Legozz Virus
Virus Name: Legozz
Aliases: Legozz.1000
V Status: New
Discovered: July, 1995
Symptoms: .COM & .EXE growth; decrease in available free memory
Origin: Unknown
Eff Length: 1,000 Bytes
Type Code: PRhAK - Parasitic Resident .COM & .EXE Infector
Detection Method: F-Prot, AVTK, Sweep, NAV, NAVDX, ViruScan, IBMAV,
PCScan, ChAV,
Sweep/N, NAV/N, AVTK/N, NProt, IBMAV/N, NShld, Innoc 4.0+
Removal Instructions: Delete infected files
General Comments:
The Legozz virus was received in July, 1995. Its origin or point of
isolation is unknown. Legozz is a memory resident infector of .COM
and .EXE files, including COMMAND.COM.
When the first Legozz infected program is executed, this virus will
install itself memory resident at the top of system memory but
below the 640K DOS boundary, not moving interrupt 12's return.
Available free memory, as indicated by the DOS CHKDSK program from
DOS 5.0, will have decreased by 5,632 bytes.
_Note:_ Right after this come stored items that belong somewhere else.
(** * Sticker processing: cut and bleed geometry, canvas fitting

    A shallow embedding of [tools/process_stickers.py].

    - Images are numpy arrays: a 2-D array is a list of rows ([grid A]); an
      RGBA image is a grid of 4-channel pixels.
    - Python floats (sizes, DPI, distances) are the rationals they denote
      ([Q]); comparisons are exact, and each arithmetic operation returns
      the exact result rounded to the 53 significant bits of a binary64
      float ([round]). The exponent range is not bounded: overflow,
      underflow, infinities and NaN lie outside the model.
    - A raised Python exception is the [Raise] case of [result]; the script
      has no handler of its own, so an exception leaves every enclosing
      function.
    - The two numerical library calls the script makes, [skfmm.distance] and
      [skimage.measure.label], are parameters of the model. *)

From Stdlib Require Import ZArith QArith Qround Qpower Lia List Bool String.
From Stdlib Require Import Sorted.
From stdpp Require Import base list sorting strings.

Local Open Scope nat_scope.

(** ** Exceptions *)

Inductive exn : Type :=
| ValueError
| TypeError
| ZeroDivisionError
| IndexError
| OSError.

Inductive result (A : Type) : Type :=
| Ok (a : A)
| Raise (e : exn).

Arguments Ok {A} a.
Arguments Raise {A} e.

#[export] Instance result_ret : MRet result := fun _ a => Ok a.

#[export] Instance result_bind : MBind result := fun _ _ k m =>
  match m with
  | Ok a => k a
  | Raise e => Raise e
  end.

Definition of_option {A : Type} (e : exn) (o : option A) : result A :=
  match o with
  | Some a => Ok a
  | None => Raise e
  end.

(** ** [sorted]: Python's stable sort

    [sorted] is stable, and the output of a stable sort is determined by the
    input and the order; insertion from the right gives it directly. *)

Section StableSort.
Context {A : Type} (leb : A -> A -> bool).

Fixpoint insert_by (x : A) (l : list A) : list A :=
  match l with
  | [] => [x]
  | y :: l' => if leb x y then x :: l else y :: insert_by x l'
  end.

Fixpoint sorted_by (l : list A) : list A :=
  match l with
  | [] => []
  | x :: l' => insert_by x (sorted_by l')
  end.
End StableSort.

(** ** Float comparisons *)

Definition Qltb (x y : Q) : bool := negb (Qle_bool y x).

(** ** [find_smallest_size] *)

Fixpoint first_larger (size : Q) (l : list Q) : result Q :=
  match l with
  | [] => Raise ValueError
  | size_to_check :: l' =>
      if Qltb size size_to_check then Ok size_to_check
      else first_larger size l'
  end.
Interrupt 21 will be
hooked by the virus in memory.
Once the Legozz virus is memory resident, it will infect .COM and
.EXE files, including COMMAND.COM, when they are executed. Infected
programs will have a file length increase of 1,000 bytes with the
virus being located at the end of the file. The program's date and
time in the DOS disk directory listing will not be altered. The
following text strings are encrypted within the viral code:
"Szetszedtem a geped! Rakd ossze, LEGO-zz!"
"LEGO virus"
"MESTER (C) 1995"
It is unknown what the Legozz virus may do besides replicate.